Available data:
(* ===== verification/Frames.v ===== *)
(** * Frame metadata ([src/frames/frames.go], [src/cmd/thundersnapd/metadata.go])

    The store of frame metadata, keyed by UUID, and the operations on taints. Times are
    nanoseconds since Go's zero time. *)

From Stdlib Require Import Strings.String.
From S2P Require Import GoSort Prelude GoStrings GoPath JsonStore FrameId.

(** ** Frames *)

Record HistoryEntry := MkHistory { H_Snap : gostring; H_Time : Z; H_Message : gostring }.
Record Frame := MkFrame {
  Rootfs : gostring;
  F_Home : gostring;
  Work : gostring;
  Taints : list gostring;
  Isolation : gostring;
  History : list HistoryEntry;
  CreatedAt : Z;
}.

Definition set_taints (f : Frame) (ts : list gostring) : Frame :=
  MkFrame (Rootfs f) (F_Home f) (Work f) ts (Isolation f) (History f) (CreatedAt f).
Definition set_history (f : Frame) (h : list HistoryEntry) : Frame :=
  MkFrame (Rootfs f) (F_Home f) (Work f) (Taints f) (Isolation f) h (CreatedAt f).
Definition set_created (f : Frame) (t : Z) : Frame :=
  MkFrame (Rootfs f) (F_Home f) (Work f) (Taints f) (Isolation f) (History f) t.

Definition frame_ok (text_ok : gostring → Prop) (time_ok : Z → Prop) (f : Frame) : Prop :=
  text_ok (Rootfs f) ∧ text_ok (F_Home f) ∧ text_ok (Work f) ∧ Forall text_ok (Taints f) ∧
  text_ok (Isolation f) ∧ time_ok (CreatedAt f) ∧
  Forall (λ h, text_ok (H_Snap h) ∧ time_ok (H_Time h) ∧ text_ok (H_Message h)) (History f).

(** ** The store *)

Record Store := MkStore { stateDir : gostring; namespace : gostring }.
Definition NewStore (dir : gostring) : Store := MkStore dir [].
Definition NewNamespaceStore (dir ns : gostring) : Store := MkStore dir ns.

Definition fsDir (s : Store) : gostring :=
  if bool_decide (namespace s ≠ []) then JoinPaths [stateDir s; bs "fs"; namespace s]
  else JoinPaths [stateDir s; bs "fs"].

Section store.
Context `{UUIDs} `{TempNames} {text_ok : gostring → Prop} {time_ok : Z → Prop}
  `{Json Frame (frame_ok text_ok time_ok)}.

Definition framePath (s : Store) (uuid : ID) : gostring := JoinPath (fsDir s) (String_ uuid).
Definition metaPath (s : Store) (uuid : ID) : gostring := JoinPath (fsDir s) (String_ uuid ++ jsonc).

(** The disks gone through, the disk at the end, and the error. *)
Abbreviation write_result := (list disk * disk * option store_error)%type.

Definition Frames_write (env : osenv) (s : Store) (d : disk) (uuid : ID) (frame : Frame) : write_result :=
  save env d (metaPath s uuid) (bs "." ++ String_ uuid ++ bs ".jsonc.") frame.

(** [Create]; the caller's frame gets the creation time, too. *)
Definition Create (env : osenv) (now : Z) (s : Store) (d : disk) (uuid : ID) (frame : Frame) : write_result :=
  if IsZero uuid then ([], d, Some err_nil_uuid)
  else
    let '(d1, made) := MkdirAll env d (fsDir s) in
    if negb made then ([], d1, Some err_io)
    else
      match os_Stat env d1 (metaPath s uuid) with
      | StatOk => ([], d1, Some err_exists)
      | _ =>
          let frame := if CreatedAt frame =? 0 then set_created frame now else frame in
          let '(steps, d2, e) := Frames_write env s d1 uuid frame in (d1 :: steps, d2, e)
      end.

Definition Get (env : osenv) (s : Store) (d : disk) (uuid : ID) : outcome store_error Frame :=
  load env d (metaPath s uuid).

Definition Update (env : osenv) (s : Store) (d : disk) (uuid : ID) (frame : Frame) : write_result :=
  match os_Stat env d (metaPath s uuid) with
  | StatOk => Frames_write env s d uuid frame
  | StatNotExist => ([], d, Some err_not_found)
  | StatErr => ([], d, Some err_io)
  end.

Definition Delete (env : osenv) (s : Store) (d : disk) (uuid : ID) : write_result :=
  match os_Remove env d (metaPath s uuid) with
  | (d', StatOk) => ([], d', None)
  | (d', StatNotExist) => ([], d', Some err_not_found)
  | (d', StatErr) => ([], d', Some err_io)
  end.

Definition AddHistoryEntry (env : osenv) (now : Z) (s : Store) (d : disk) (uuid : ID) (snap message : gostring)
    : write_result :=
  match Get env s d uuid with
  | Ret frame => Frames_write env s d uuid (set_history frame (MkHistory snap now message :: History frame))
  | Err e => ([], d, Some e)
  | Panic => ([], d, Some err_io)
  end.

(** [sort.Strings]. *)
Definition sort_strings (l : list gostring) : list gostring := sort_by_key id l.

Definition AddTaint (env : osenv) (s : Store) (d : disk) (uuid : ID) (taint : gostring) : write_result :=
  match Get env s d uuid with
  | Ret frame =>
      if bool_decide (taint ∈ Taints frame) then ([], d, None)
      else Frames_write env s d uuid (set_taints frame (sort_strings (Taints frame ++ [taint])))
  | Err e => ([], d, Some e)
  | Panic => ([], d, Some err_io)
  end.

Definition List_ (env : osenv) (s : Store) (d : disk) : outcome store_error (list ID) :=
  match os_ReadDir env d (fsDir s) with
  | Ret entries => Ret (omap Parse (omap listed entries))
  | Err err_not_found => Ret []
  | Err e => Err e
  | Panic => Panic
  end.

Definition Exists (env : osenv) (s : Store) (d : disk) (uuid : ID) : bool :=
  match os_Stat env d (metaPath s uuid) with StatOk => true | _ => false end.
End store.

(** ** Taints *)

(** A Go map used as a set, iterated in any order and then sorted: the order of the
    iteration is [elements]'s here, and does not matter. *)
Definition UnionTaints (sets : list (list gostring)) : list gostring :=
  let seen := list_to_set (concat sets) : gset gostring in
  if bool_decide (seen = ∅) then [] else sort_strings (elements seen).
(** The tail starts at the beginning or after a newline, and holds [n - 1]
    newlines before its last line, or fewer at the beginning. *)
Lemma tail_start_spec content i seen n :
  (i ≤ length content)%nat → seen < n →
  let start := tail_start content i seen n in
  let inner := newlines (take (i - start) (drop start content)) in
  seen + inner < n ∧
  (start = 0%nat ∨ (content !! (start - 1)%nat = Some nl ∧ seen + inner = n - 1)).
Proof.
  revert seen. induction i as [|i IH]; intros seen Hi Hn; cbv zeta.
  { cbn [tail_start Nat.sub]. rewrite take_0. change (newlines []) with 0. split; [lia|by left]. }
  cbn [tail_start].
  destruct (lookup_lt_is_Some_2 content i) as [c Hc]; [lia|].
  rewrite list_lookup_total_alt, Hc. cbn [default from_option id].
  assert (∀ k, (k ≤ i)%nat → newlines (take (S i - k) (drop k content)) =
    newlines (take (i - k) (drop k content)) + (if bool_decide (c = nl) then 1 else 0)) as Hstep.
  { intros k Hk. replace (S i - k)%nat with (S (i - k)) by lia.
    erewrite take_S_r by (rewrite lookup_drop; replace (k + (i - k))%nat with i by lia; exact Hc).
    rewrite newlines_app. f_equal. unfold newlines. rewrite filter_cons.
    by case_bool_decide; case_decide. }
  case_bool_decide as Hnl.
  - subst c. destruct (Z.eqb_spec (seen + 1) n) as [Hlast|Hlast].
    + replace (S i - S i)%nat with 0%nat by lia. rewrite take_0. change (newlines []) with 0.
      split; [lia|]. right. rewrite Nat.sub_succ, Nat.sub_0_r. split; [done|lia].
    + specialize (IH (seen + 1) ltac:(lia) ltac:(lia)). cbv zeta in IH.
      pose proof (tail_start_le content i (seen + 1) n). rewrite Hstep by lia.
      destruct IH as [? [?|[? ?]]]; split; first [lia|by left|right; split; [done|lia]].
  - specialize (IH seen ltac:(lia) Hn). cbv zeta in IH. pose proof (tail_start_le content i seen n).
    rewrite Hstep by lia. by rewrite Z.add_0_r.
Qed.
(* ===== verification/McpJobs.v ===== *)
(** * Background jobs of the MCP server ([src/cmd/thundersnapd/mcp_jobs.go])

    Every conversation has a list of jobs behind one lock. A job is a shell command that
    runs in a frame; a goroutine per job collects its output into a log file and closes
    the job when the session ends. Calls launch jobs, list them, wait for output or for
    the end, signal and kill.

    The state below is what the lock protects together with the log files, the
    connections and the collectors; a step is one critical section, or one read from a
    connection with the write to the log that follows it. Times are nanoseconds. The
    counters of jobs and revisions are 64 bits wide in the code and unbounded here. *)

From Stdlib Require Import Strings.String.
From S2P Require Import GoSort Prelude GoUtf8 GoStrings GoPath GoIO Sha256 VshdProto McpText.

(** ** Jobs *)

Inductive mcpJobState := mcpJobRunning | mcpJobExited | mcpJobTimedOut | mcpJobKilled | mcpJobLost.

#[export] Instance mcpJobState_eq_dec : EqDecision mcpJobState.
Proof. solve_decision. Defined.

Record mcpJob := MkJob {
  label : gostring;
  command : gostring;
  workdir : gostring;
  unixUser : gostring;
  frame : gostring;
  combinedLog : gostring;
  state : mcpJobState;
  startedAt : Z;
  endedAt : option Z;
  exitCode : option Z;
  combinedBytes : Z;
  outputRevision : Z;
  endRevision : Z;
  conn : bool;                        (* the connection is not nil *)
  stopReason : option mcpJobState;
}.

Task requirements:
After locating the line with "cbn [tail_start Nat.sub]." in the material above, return it and each line after it exactly, ending at the line with "rewrite list_lookup_total_alt, Hc.".

Result of this exercise:
  { cbn [tail_start Nat.sub]. rewrite take_0. change (newlines []) with 0. split; [lia|by left]. }
  cbn [tail_start].
  destruct (lookup_lt_is_Some_2 content i) as [c Hc]; [lia|].
  rewrite list_lookup_total_alt, Hc. cbn [default from_option id].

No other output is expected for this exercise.